Look below for the lines from the one with "A shallow embedding" to the one with "Definition kTrafficKey : string", and copy exactly those lines, both ends included.

*** Exercise data

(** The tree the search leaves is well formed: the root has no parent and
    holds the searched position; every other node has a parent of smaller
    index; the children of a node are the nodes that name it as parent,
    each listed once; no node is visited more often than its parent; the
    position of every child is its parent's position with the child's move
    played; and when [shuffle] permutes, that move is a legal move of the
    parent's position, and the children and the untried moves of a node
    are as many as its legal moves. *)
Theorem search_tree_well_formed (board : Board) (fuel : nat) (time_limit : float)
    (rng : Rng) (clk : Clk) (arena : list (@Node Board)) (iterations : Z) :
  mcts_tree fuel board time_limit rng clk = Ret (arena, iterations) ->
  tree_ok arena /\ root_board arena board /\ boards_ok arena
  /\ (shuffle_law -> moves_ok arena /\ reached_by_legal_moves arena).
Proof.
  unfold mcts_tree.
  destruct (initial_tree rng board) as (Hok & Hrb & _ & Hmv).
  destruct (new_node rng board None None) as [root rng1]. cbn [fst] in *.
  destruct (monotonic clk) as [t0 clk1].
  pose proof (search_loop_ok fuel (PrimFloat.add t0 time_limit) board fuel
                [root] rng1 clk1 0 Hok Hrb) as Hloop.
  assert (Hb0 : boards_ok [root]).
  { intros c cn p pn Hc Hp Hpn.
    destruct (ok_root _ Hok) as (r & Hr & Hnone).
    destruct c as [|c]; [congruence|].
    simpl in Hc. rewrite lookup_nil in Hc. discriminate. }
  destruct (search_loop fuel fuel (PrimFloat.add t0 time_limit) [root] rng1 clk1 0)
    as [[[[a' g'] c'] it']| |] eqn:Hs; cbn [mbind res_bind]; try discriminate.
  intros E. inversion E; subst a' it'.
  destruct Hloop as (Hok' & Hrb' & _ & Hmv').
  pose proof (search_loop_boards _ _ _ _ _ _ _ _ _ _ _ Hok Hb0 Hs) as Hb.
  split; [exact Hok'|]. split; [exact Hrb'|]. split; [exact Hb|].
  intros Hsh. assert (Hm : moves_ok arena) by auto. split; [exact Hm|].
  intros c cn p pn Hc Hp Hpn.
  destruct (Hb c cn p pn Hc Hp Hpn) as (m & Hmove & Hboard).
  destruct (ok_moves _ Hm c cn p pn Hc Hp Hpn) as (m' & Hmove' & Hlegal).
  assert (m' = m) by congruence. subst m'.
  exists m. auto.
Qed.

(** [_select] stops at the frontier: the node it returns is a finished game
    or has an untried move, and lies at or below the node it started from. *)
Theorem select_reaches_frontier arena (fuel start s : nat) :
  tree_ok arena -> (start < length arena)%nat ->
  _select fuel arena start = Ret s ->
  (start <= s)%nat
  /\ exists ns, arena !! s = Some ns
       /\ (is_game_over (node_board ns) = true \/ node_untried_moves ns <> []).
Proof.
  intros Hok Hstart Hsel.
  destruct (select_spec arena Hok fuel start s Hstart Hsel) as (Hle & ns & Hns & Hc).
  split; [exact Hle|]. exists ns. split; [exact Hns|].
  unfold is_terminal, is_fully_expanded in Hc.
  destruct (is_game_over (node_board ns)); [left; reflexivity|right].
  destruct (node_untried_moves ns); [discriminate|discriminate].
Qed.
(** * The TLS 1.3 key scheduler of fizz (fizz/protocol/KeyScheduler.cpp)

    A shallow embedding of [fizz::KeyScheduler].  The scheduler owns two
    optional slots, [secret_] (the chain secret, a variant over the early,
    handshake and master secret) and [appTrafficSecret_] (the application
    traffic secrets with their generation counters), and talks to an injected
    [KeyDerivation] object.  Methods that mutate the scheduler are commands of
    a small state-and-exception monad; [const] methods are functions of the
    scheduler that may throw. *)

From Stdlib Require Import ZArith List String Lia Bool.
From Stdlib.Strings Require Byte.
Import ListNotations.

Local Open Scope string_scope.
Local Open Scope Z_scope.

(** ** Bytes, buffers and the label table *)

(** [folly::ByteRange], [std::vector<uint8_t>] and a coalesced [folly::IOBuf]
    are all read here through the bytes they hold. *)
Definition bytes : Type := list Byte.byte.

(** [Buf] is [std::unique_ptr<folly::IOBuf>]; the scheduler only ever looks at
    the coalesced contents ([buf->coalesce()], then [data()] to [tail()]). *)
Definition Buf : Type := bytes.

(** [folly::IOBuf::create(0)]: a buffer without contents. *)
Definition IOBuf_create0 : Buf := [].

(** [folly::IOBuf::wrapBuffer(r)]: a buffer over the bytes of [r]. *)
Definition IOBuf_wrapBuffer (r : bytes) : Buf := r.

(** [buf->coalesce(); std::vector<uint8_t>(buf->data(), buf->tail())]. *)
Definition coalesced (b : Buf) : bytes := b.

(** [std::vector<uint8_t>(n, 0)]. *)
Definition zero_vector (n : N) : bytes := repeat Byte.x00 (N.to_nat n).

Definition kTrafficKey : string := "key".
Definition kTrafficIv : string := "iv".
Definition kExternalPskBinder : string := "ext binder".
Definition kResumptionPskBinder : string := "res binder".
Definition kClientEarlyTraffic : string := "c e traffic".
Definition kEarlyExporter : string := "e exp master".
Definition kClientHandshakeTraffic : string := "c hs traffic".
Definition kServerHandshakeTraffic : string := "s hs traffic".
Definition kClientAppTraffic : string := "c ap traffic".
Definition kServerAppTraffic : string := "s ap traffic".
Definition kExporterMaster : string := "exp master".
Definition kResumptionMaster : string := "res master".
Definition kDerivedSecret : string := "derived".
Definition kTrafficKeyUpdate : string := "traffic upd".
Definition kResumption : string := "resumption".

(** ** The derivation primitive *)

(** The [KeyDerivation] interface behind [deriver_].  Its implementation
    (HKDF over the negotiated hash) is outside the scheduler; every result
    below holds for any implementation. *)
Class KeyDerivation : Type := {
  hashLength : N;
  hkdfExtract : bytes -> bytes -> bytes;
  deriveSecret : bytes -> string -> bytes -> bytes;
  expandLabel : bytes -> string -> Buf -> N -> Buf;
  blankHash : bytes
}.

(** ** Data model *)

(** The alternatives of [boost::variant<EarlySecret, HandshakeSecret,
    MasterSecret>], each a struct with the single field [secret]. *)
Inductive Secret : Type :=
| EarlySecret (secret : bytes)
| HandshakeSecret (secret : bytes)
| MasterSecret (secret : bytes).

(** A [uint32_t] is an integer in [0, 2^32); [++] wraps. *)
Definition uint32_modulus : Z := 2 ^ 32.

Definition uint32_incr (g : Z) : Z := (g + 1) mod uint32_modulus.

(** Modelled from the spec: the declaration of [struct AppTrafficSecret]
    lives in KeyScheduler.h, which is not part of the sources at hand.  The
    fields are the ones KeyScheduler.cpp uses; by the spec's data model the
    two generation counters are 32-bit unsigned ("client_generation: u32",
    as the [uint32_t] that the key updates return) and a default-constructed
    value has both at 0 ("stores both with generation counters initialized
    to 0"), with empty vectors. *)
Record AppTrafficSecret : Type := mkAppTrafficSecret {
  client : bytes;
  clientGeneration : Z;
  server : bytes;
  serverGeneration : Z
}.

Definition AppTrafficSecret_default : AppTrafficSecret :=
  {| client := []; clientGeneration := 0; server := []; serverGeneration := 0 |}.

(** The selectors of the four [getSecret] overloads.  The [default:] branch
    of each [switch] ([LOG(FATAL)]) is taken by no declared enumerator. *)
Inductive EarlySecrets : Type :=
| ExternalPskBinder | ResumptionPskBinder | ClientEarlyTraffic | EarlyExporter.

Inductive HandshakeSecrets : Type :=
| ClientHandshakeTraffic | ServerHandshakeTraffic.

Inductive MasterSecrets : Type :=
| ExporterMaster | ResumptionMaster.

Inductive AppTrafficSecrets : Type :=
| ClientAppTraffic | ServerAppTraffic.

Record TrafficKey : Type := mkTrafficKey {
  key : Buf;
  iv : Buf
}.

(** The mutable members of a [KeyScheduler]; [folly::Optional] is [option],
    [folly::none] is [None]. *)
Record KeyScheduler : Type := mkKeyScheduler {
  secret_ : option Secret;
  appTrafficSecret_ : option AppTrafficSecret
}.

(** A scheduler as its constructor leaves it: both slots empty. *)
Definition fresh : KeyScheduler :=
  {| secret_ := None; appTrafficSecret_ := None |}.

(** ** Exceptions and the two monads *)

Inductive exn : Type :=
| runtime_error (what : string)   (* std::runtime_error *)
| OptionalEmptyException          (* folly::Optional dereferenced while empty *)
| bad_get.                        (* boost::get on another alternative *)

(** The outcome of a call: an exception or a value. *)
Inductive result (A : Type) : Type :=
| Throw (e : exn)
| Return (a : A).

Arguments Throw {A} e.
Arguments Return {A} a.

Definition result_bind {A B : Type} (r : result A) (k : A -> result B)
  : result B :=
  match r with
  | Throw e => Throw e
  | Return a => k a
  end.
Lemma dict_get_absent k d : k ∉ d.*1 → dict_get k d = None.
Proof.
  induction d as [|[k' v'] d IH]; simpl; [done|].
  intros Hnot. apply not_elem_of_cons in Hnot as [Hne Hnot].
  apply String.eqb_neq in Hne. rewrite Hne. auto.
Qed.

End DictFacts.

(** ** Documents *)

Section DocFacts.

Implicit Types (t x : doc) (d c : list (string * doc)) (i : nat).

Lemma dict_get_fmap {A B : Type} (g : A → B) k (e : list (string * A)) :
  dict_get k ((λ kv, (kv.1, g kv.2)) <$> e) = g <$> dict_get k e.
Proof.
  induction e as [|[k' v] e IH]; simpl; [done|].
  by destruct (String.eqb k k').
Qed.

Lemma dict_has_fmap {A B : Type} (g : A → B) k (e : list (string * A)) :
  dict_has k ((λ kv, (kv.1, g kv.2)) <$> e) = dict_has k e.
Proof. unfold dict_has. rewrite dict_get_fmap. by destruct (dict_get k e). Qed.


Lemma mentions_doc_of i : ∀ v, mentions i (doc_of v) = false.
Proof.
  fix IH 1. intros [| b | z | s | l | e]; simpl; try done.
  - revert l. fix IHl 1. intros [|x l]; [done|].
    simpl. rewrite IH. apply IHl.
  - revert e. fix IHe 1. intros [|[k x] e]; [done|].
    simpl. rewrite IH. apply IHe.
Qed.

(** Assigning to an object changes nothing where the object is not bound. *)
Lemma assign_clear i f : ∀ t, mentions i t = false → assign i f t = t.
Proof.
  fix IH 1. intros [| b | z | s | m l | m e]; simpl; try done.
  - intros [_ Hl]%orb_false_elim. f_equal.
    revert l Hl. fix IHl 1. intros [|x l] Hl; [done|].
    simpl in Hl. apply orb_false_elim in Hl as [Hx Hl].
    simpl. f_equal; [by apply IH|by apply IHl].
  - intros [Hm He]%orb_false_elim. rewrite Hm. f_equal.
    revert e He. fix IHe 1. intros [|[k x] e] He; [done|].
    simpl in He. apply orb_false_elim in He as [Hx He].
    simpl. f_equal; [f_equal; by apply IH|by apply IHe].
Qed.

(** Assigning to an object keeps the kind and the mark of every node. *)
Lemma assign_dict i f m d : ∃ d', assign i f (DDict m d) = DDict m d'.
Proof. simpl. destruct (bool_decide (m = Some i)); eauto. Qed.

******

Problem solution ->
    A shallow embedding of [fizz::KeyScheduler].  The scheduler owns two
    optional slots, [secret_] (the chain secret, a variant over the early,
    handshake and master secret) and [appTrafficSecret_] (the application
    traffic secrets with their generation counters), and talks to an injected
    [KeyDerivation] object.  Methods that mutate the scheduler are commands of
    a small state-and-exception monad; [const] methods are functions of the
    scheduler that may throw. *)

From Stdlib Require Import ZArith List String Lia Bool.
From Stdlib.Strings Require Byte.
Import ListNotations.

Local Open Scope string_scope.
Local Open Scope Z_scope.

(** ** Bytes, buffers and the label table *)

(** [folly::ByteRange], [std::vector<uint8_t>] and a coalesced [folly::IOBuf]
    are all read here through the bytes they hold. *)
Definition bytes : Type := list Byte.byte.

(** [Buf] is [std::unique_ptr<folly::IOBuf>]; the scheduler only ever looks at
    the coalesced contents ([buf->coalesce()], then [data()] to [tail()]). *)
Definition Buf : Type := bytes.

(** [folly::IOBuf::create(0)]: a buffer without contents. *)
Definition IOBuf_create0 : Buf := [].

(** [folly::IOBuf::wrapBuffer(r)]: a buffer over the bytes of [r]. *)
Definition IOBuf_wrapBuffer (r : bytes) : Buf := r.

(** [buf->coalesce(); std::vector<uint8_t>(buf->data(), buf->tail())]. *)
Definition coalesced (b : Buf) : bytes := b.

(** [std::vector<uint8_t>(n, 0)]. *)
Definition zero_vector (n : N) : bytes := repeat Byte.x00 (N.to_nat n).

Definition kTrafficKey : string := "key".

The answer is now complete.